First on my list is Yurei Deco, an anime-original production from the director of The Night is Short, Walk On Girl. If you haven’t seen Walk On Girl, you are in for a treat — that film is an endless buffet of transformative visual wonders, building on the visions first conjured in Masaaki Yuasa’s The Tatami Galaxy. Yuasa’s Science Saru is responsible for some of the greatest shows of recent years, from his own Keep Your Hands Off Eizouken! to Naoko Yamada’s Heike Monogatari, and I’m eager to see what this Yuasa protege turns out with such an open canvas. The series’ first trailer already presents a vividly imaginative world, and with Dai Sato (Cowboy Bebop, Eureka Seven, and many other classics) handling the scripts, I imagine the storytelling will be just as gripping as the visual theater. Yurei Deco benefits from as star-studded a production staff as you could hope for. I can’t wait to see it debut.
Lucifer and the Biscuit Hammer
Satoshi Mizukami is, in my opinion, one of the greatest manga creators the medium has ever produced. It’s been delightful watching his magic finally break through in animation. If you haven’t seen it, 2018’s Planet With offers a fine demonstration of his talents and stands as one of my favorite anime of the past decade. Mizukami’s works balance charming characters, laugh-out-loud absurdism, and inventive action drama, all while carefully building toward grand statements on human nature and the debts we owe to each other. Lucifer and the Biscuit Hammer possesses all those qualities in spades, serving up a lopsided coming-of-age/love story with a hefty helping of outrageous monster battles for spice. If you’re up for an action drama that will undoubtedly surprise you, give Lucifer a watch.
Call of the Night
Next up, we’ve got an adaptation of a manga by Kotoyama, the vampire romance Call of the Night. Kotoyama was previously responsible for Dagashi Kashi, a manga which, in spite of its candy-focused gimmick, was to me most impressive in terms of its pitch-perfect vibes and sexual tension. Dagashi Kashi perfectly captured the feeling of being marooned in a small town in the heat of summer, giving it a sort of slice-of-life edge that vastly elevated its sense of lived-in space. For Call of the Night, I’m eager to see how Kotoyama applies that same mastery of atmosphere to the unique sensation of wandering a city at night. Given this property is more directly a romance than Dagashi Kashi’s almost incidental love triangle, I’m also excited to see how this story handles its character drama. Early trailers are already leaning into the surreal, dreamlike quality of late-night wandering, leaving me with high hopes for the show proper.
And Then That Mountain of Sequels
I feel threatened simply calling attention to the summer’s mountain of sequels for fear it will topple upon me, but some of these properties are high-profile enough that they simply cannot pass without comment. First off, we’ve been waiting so long for The Devil is a Part-Timer’s sequel that I imagine many of you haven’t seen the original. Well, that is absolute folly and you should, without question, find time to catch up on one of the funniest anime of recent years. Seriously, I don’t even go for comedies usually, but Part-Timer’s inspired premise and whip-fast comedic timing make it an absolute delight.
And if you’re looking for a show to sober you right back up, the sequel to Made in Abyss is right around the corner.

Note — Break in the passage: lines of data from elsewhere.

(* ===== verification/GatewayProps.v ===== *)
(** * gateway: the properties

    What every answer of the gateway satisfies, whatever the request is and however the
    services and the limiter behave. *)

From Stdlib Require Import Ascii String.
From stdpp Require Import base gmap strings numbers list.
From S2P Require Import Prelude Platform GoStrings Authz Http.
From S2P Require Import Events Apierr Inventory Payment Order Analytics Auth RateLimit Gateway Instances AuthProps.

(** The sentences a client gets to see when something failed inside. *)
Definition fixed_messages : list string :=
  ["internal error"; retry_message; "the request took too long, please try again"].

(** Headers that are set for every response. *)
Definition kept_headers : list string := ["X-Request-ID"; "X-Content-Type-Options"; "Referrer-Policy"].

(** What a script in a page or another site must not get at. *)
Definition cookie_ok (api : API) (c : Cookie) : Prop :=
  ck_Name c = refreshCookieName /\ ck_HttpOnly c = true /\ ck_SameSiteStrict c = true /\
  ck_Path c = refreshCookiePath /\ ck_Secure c = ap_cookieSecure api.

Definition created_view (o : CreateOrderResponse) : orderView :=
  {| ov_OrderID := cr_OrderId o; ov_EventID := ""; ov_SeatIDs := []; ov_AmountCents := 0;
     ov_Status := orderStatusName (cr_Status o) |}.

Definition order_view (o : GetOrderResponse) : orderView :=
  {| ov_OrderID := gr_OrderId o; ov_EventID := gr_EventId o; ov_SeatIDs := gr_SeatIds o;
     ov_AmountCents := gr_AmountCents o; ov_Status := orderStatusName (gr_Status o) |}.

Section Spec.
Context `{U : UuidLib} {L : AuthLib} {T : JwtLib} {H : HttpLib} {W : Type} `{!Services W}.
Variable api : API.

(** Whose token the request carries at time [now]. *)
Definition authentic (now : Z) (r : Request) (c : Claims) : Prop :=
  exists token, bearerToken r = Some token /\ Verify now token = Ok c.

(** Which calls may be made for a request of [who]. *)
Definition permitted (who : Claims -> Prop) (r : Request) (s : service_call) : Prop :=
  match s with
  | SCreateOrder q _ => exists c, who c /\ co_UserId q = cl_UserID c /\
      let n := Z.of_nat (length (co_SeatIds q)) in
      (1 <= n <= 10)%Z /\ co_AmountCents q = to_int64 (n * ap_seatPriceCents api) /\
      co_IdempotencyKey q = header_get "Idempotency-Key" r /\ validIdempotencyKey (co_IdempotencyKey q) = true
  | SGetOrder _ _ => exists c, who c
  | SCreateEvent _ _ | SListEventStats _ _ => exists c, who c /\ AtLeast (cl_Role c) RoleOrganizer = true
  | SRefresh t _ | SLogout t _ =>
      header_get csrfHeader r = csrfValue /\ cookie_get refreshCookieName r = Some t
  | _ => True
  end.

(** What a status and a body may tell after the calls [cs]. *)
Definition telling (who : Claims -> Prop) (cs : list service_call) (status : Z) (body : list payload) : Prop :=
  match body with
  | [] => status = 204%Z
  | [PError _ msg] => (400 <= status)%Z /\ ((500 <= status)%Z -> msg ∈ fixed_messages)
  | [POrder v] => (exists q o, SCreateOrder q (Ok o) ∈ cs /\ v = created_view o) \/
      (exists q o c, SGetOrder q (Ok o) ∈ cs /\ v = order_view o /\ who c /\
         (gr_UserId o = cl_UserID c \/ AtLeast (cl_Role c) RoleAdmin = true))
  | [_] => (200 <= status < 300)%Z
  | _ => False
  end.

(** From [g0] on, the calls [cs] were made and the cookies [cks] set, and no response has
    begun. *)
Record pending (g0 : gateway W) (cs : list service_call) (cks : list Cookie) (g : gateway W) : Prop := {
  pd_calls : gw_calls g = gw_calls g0 ++ cs;
  pd_sent : wr_Sent (gw_writer g) = None;
  pd_recorders : wr_Recorders (gw_writer g) = wr_Recorders (gw_writer g0);
  pd_headers : forall k, k ∈ kept_headers -> wr_Header (gw_writer g) !! k = wr_Header (gw_writer g0) !! k;
  pd_cookies : wr_Cookies (gw_writer g) = wr_Cookies (gw_writer g0) ++ cks;
  pd_inflight : gw_inflight g = gw_inflight g0;
  pd_requests : gw_requests g = gw_requests g0;
  pd_log : gw_log g = gw_log g0;
}.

The first season of Made in Abyss tethered beautiful sequences of exploration and discovery to some of the most shocking body horror I’ve seen in animation, and I don’t expect Season 2 to lighten things up. If you’ve got a strong stomach and a thirst for adventure, you’ve just enough time to catch up before the sequel arrives.
That covers my recommendations but I’m sure we’ll be making all sorts of new discoveries when the season actually begins. I hope you’ve found a show or two to keep an eye on among this list, and please let me know what other shows you’re eagerly awaiting in the comments!